Insights & Advice


Summer swoon


So far this market is performing as predicted. The sell-off began at the end of May and June is shaping up to be just as disappointing. July should be no great shakes either but all this means is the markets are setting up for a great fall and winter.

By now everyone understands what is behind this decline. The Fed, every investor’s favorite date for several years, is now threatening to take a powder and investors don’t like it. Of course, like jilted teenagers, investors believe that things will never, ever be the same; that the markets are fraught with new risk now that the Fed won’t be supporting the markets. Interest rates will continue to spike higher, thereby sending all of us back into recession or even worse, a Depression.

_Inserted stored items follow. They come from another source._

(** What is left at the end is sent, unless nothing is. *)
Lemma usertime_flush_ok w0 s acc :
  ut_inv w0 s acc ->
  exists s' new,
    (if sb_stacktraces_len (t_buffer s.1) >? 0 then send_samples s else Ok s) = Ok s' /\
    sent s'.2 = sent w0 ++ new /\ Forall blob_ok new /\ forall t, delivered t new = occurrences_of t acc.
Proof.
  intros (es & new & He & Hs & Hok & Hsum). destruct (_ >? 0) eqn:Hl; bools.
  - destruct (usertime_send_ok s es He) as (tls2 & w3 & hd & -> & _ & _ & _ & Hs3 & Hb & Hd).
    exists (tls2, w3), (new ++ [hd]). split_and!; [done| | |].
    + cbn [snd] in *. by rewrite Hs3, Hs, app_assoc.
    + apply Forall_app_2; [done|]. by apply Forall_singleton.
    + intros u. by rewrite ut_delivered_app, Hd.
  - exists s, new. split_and!; try done. intros u. rewrite <- Hsum.
    enough (es = []) as -> by (simpl; lia).
    destruct (en_lens _ _ _ He) as [Hl' _]. destruct es as [|[[|x st] c] es]; [done|..].
    + by destruct (Forall_inv (en_ok _ _ _ He)).
    + rewrite flat_frames_cons, length_app in Hl'. simpl in Hl'. lia.
Qed.

(** The invariant is about the buffer and what was sent. *)
Lemma ut_inv_same w0 s s' acc :
  t_buffer s'.1 = t_buffer s.1 -> sent s'.2 = sent s.2 -> ut_inv w0 s acc -> ut_inv w0 s' acc.
Proof. unfold ut_inv. by intros -> ->. Qed.

Lemma usertime_stop_ok w0 s acc :
  ut_inv w0 s acc ->
  exists s' new, cbtf_collector_stop s = Ok s' /\ sent s'.2 = sent w0 ++ new /\ Forall blob_ok new /\
    forall t, delivered t new = occurrences_of t acc.
Proof.
  intros Hi. unfold cbtf_collector_stop.
  destruct (timer_stop_law s.2) as (w1 & -> & Hs1). rewrite bind_of_Ok.
  destruct (time_law w1) as (t & w2 & -> & _ & Hs2). rewrite bind_of_Ok. cbn [fst snd].
  match goal with |- context [send_samples (?t, w2)] => apply (usertime_flush_ok w0 (t, w2)) end.
  apply (ut_inv_same _ s); [done| |done]. simpl. by rewrite Hs2, Hs1.
Qed.
End correctness.

(** C3: provided every stack sampled in the run is rooted (it ends in the frame
    the thread started in, which occurs only there) and its unwinding completed,
    the usertime collector runs from start through any sequence of interrupts,
    pauses, resumes and OMPT flag changes to stop without leaving its arrays,
    every blob it sends is well formed, and for each stack the counts a reader
    decodes from the blobs add up to the number of interrupts it was sampled at
    while sampling was not deferred. *)
Theorem usertime_accounts_for_every_stack {W} {SV : Services W usertime_data}
    {SL : ServicesLaws W usertime_data} (bld : build) (uw : unwinder) (root : Z)
    (header : CBTF_DataHeader) (tls : TLS) (w : W) (evs : list event) :
  (forall s, getenv w "CBTF_USERTIME_RATE" = Some s -> u32 (atoi s) <> 0) ->
  let flags := if b_have_ompt bld then mkOmpt false false false else t_ompt tls in
  Forall (rooted root) (accepted bld uw flags false evs) ->
  exists tls1 w1 s2 s3 new,
    cbtf_collector_start bld header tls w = Ok (tls1, w1) /\
    run bld uw evs (tls1, w1) = Ok s2 /\
    cbtf_collector_stop s2 = Ok s3 /\
    sent s3.2 = sent w ++ new /\ Forall blob_ok new /\
    forall t, delivered t new = occurrences_of t (accepted bld uw flags false evs).
Proof.
  intros Hrate flags Hroot.
  destruct (usertime_start_ok bld root header tls w Hrate) as (tls1 & w1 & H1 & I1 & Hd & Ho).
  destruct (usertime_run_ok bld uw root w evs (tls1, w1) [] I1) as (s2 & H2 & I2).
  { cbn [fst]. by rewrite Hd, Ho. }
  destruct (usertime_stop_ok root w s2 _ I2) as (s3 & new & H3 & Hn & Hok & Hdel).
  exists tls1, w1, s2, s3, new. split_and!; try done.
  intros t. rewrite Hdel, app_nil_r. cbn [fst]. rewrite Hd, Ho. apply countb_rev.
Qed.

(** A sample whose unwinding takes a SIGSEGV has no frames, and the handler
    charges it to the stack that was last added and is not at the count limit,
    whatever that stack is. *)
Theorem usertime_failed_unwind_is_charged {W} {SV : Services W usertime_data} (bld : build)
    (uw : unwinder) (root : Z) (tls : TLS) (w : W) (es1 : list entry) (st : list Z) (c : Z)
    (es2 : list entry) :
  t_defer tls = false -> encodes (rooted root) (t_buffer tls) (es1 ++ (st, c) :: es2) -> c < 255 ->
  Forall (fun e => e.2 = 255) es2 ->
  exists tls', serviceTimerHandler bld uw Segv (tls, w) = Ok (tls', w) /\
    t_segvcount tls' = i32 (t_segvcount tls + 1) /\
    encodes (rooted root) (t_buffer tls') (es1 ++ (st, c + 1) :: es2).
Proof.
  intros Hd He Hc Hf. unfold serviceTimerHandler. cbn [fst snd]. rewrite Hd.
  unfold unwind. rewrite !bind_of_Ok. cbn [fst snd blame_top].
  match goal with |- context [record_stack ?b ?sb ?sd [] ?s] =>
    destruct (record_no_frames b sb sd (rooted root) s es1 st c es2 He Hc Hf) as (b' & -> & Hen) end.
  eexists. split_and!; [reflexivity|done|done].
Qed.

(** The buffer is sent only when a stack does not fit, so it can be exactly
    full; a sample whose stack properly extends the last stack of a full buffer
    is then compared past the end of stacktraces[]. *)
Theorem usertime_full_buffer_overread {W} {SV : Services W usertime_data} (bld : build)
    (uw : unwinder) (tls : TLS) (w : W) (cursor : list frame) (pre s : list Z) (c x : Z) (rest : list Z) :
  t_defer tls = false -> s <> [] ->
  sb_stacktraces (t_buffer tls) = pre ++ s ->
  sb_count_len (t_buffer tls) = Z.of_nat (length (pre ++ s)) ->
  Z.of_nat (length (sb_count (t_buffer tls))) = sb_count_len (t_buffer tls) ->
  sb_count (t_buffer tls) !! length pre = Some c -> 0 < c < 255 ->
  stack_of bld uw (t_ompt tls) cursor = s ++ x :: rest ->
  serviceTimerHandler bld uw (Unwound cursor) (tls, w) = Fault.
Proof.
  intros Hd Hs Hst Hlen Hcs Hc Hrange Hstack. unfold serviceTimerHandler. cbn [fst snd]. rewrite Hd.
  destruct (unwind_ok bld uw (t_ompt tls) cursor tls) as (tls1 & -> & Hb1 & Ho1 & _).
  { rewrite Hstack. by destruct s. }
  rewrite bind_of_Ok.
  cbn [fst snd]. rewrite Ho1. fold (stack_of bld uw (t_ompt tls) cursor). rewrite Hstack.
  unfold record_stack. cbn [fst]. rewrite Hb1.
  enough (search_stacks (s ++ x :: rest) (t_buffer tls) = Fault) as -> by done.
  unfold search_stacks. rewrite Hst. apply (search_reaches_fault _ _ _ _ (length pre)); [lia| | |].
  - intros j Hj. apply lookup_lt_is_Some. lia.
  - rewrite Hlen, Nat2Z.id, length_app. destruct s; [done|]. simpl. lia.
  - intros idx. unfold search_step.
    rewrite (arr_get_lookup _ _ c), bind_of_Ok by (try rewrite Z.add_0_l, Nat2Z.id; done || lia).
    replace (c =? 0) with false by lia. replace (c =? 255) with false by lia. simpl orb. cbv iota.
    by rewrite Z.add_0_l, frames_match_past_end.
Qed.

(** Two rooted stacks, one sampled twice, one of its samples deferred. *)
Lemma usertime_accounts_witness :
  let bld := mkBuild arch_other false 0 0 0 in
  let uw := FastTrace true 0 in
  let tls := mkTLS (mkDataHeader 0 1 "" "n0" 1 1 (-1) 0 0 0 0 0) 0
    (mkStackBuffer [] [] 0 0 0 0) (mkOmpt false false false) false false 0 0 in
  let overhead := replicate 4 (mkFrame 1 false) in
  let a := Unwound (overhead ++ [mkFrame 30 false; mkFrame 20 false; mkFrame 10 false]) in
  let b := Unwound (overhead ++ [mkFrame 20 false; mkFrame 10 false]) in
  let evs := [Tick a; Tick b; Pause; Tick a; Resume; Tick a] in
  exists s1 s2 s3, cbtf_collector_start bld (t_header tls) tls (quiet_world usertime_data) = Ok s1 /\
    run bld uw evs s1 = Ok s2 /\ cbtf_collector_stop s2 = Ok s3 /\
    delivered [30; 20; 10] (lw_sent s3.2) = 2 /\ delivered [20; 10] (lw_sent s3.2) = 1.
Proof.
  intros bld uw tls overhead a b evs.
  destruct (usertime_accounts_for_every_stack bld uw 10 (t_header tls) tls (quiet_world usertime_data) evs)
    as (tls1 & w1 & s2 & s3 & new & H1 & H2 & H3 & Hs & _ & Hd).
  - done.
  - apply Forall_forall. intros st Hst. vm_compute in Hst |- *.
    repeat (apply elem_of_cons in Hst as [->|Hst]; [done|]). by apply elem_of_nil in Hst.
  - change (sent s3.2) with (lw_sent s3.2) in Hs. change (sent (quiet_world usertime_data))
      with (@nil (CBTF_DataHeader * usertime_data)) in Hs.
    exists (tls1, w1), s2, s3. split; [exact H1|]. split; [exact H2|]. split; [exact H3|].
    rewrite Hs. split; (etransitivity; [apply Hd|vm_compute; reflexivity]).
Defined.

(** A buffer that holds the stack [20; 10], sampled once, and room behind it. *)
Lemma usertime_failed_unwind_witness :
  let buffer := mkStackBuffer ([20; 10] ++ replicate 1022 0) ([1; 0] ++ replicate 1022 0) 2 2 10 20 in
  let tls := mkTLS (mkDataHeader 0 1 "" "n0" 1 1 (-1) 0 0 0 0 0) 0 buffer (mkOmpt false false false)
    false false 0 0 in
  exists tls', serviceTimerHandler (mkBuild arch_other false 0 0 0) (FromContext (fun _ => true)) Segv
      (tls, quiet_world usertime_data) = Ok (tls', quiet_world usertime_data) /\
    encodes (rooted 10) (t_buffer tls') [([20; 10], 2)].
Proof.
  intros buffer tls.
  destruct (usertime_failed_unwind_is_charged (mkBuild arch_other false 0 0 0) (FromContext (fun _ => true)) 10 tls
    (quiet_world usertime_data) [] [20; 10] 1 []) as (tls' & H & _ & He).
  - done.
  - constructor; try done.
    + by eexists.
    + by eexists.
    + by repeat constructor.
    + by repeat constructor.
  - done.
  - done.
  - exists tls'. split; [exact H|exact He].
Defined.

(** A full buffer whose last stack is [5; 6], and a sample of [5; 6; 7]. *)
Lemma usertime_full_buffer_witness :
  let buffer := mkStackBuffer (replicate 1022 1 ++ [5; 6]) (<[1022%nat := 1]> (replicate 1024 0)) 1024 1024 1 6 in
  let tls := mkTLS (mkDataHeader 0 1 "" "n0" 1 1 (-1) 0 0 0 0 0) 0 buffer (mkOmpt false false false)
    false false 0 0 in
  serviceTimerHandler (mkBuild arch_other false 0 0 0) (FromContext (fun _ => true))
    (Unwound [mkFrame 5 false; mkFrame 6 false; mkFrame 7 false]) (tls, quiet_world usertime_data) = Fault.
Proof.
  intros buffer tls.
  by apply (usertime_full_buffer_overread (mkBuild arch_other false 0 0 0) (FromContext (fun _ => true)) tls
    (quiet_world usertime_data) [mkFrame 5 false; mkFrame 6 false; mkFrame 7 false] (replicate 1022 1) [5; 6] 1 7 []).
Defined.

Fortunately, all of these fears are both unfounded and extremely short-term in nature, but what do you expect from a market that has no memory from day to day?  Tapering isn’t the end of the world, in my opinion, but it could be the beginning of a brave new one. In fact, the Fed’s decision is actually good news for the markets, employment and the economy as I explain in this week’s column “The Fed Speaks.”

To me, the Fed’s decision to gradually reduce some of its $85 billion/month stimulus program over the next six months was just the excuse the market was looking for to justify some profit-taking. Investors are so busy selling fast, before the next big imagined downdraft, that I suspect it will take the rest of the summer before cooler heads prevail. In the meantime, as I have warned readers over the last month, expect more volatility and downside as well as some upside. Overall, worst case, I see 5% more downside from present levels.

We are not alone in this sell-off. Markets around the world are slipping as worries surface that other countries might need the Fed’s continued stimulus more than we do. Europe, for example, is not on as firm a footing as our own economy. This is largely due to the EU’s (read Germany’s) foot dragging in stimulating the EU community. Instead, Angela Merkel’s misguided austerity policies have hamstrung Europe.

It is a fact that our massive and prolonged stimulus programs have helped Europe’s financial system as well as those of many countries including most of Southeast Asia, the emerging markets, as well as our chief trading partners, Canada and Mexico. There may be some truth to these foreign concerns. However, most governments have come to the conclusion, after much internal debate, that the U.S. approach to stimulate makes more sense than continued austerity. Japan’s Abenomics stimulus effort is a great example of that trend.

As for the backup in U.S. Treasury interest rates, I think it is overdone and rates will come down somewhat over the summer, but not by all that much. Prices of the most popular “safe” and “conservative” securities, everything from high grade corporate bonds to preferred stocks and dividend paying common stocks should also see a rebound in price as well. Yet, in a rising interest rate environment, (which is what we will face in the future), readers will need to re-evaluate what it safe and conservative.

Right now, I advocate doing nothing except enjoying the weather. I advised clients in May to stop checking their portfolios expecting higher returns every day. Do yourself a favor, turn off the computer or television, and enjoy yourself for the rest of the summer. When you come back to it in September, you will find your portfolio is just about at the price level where it is today.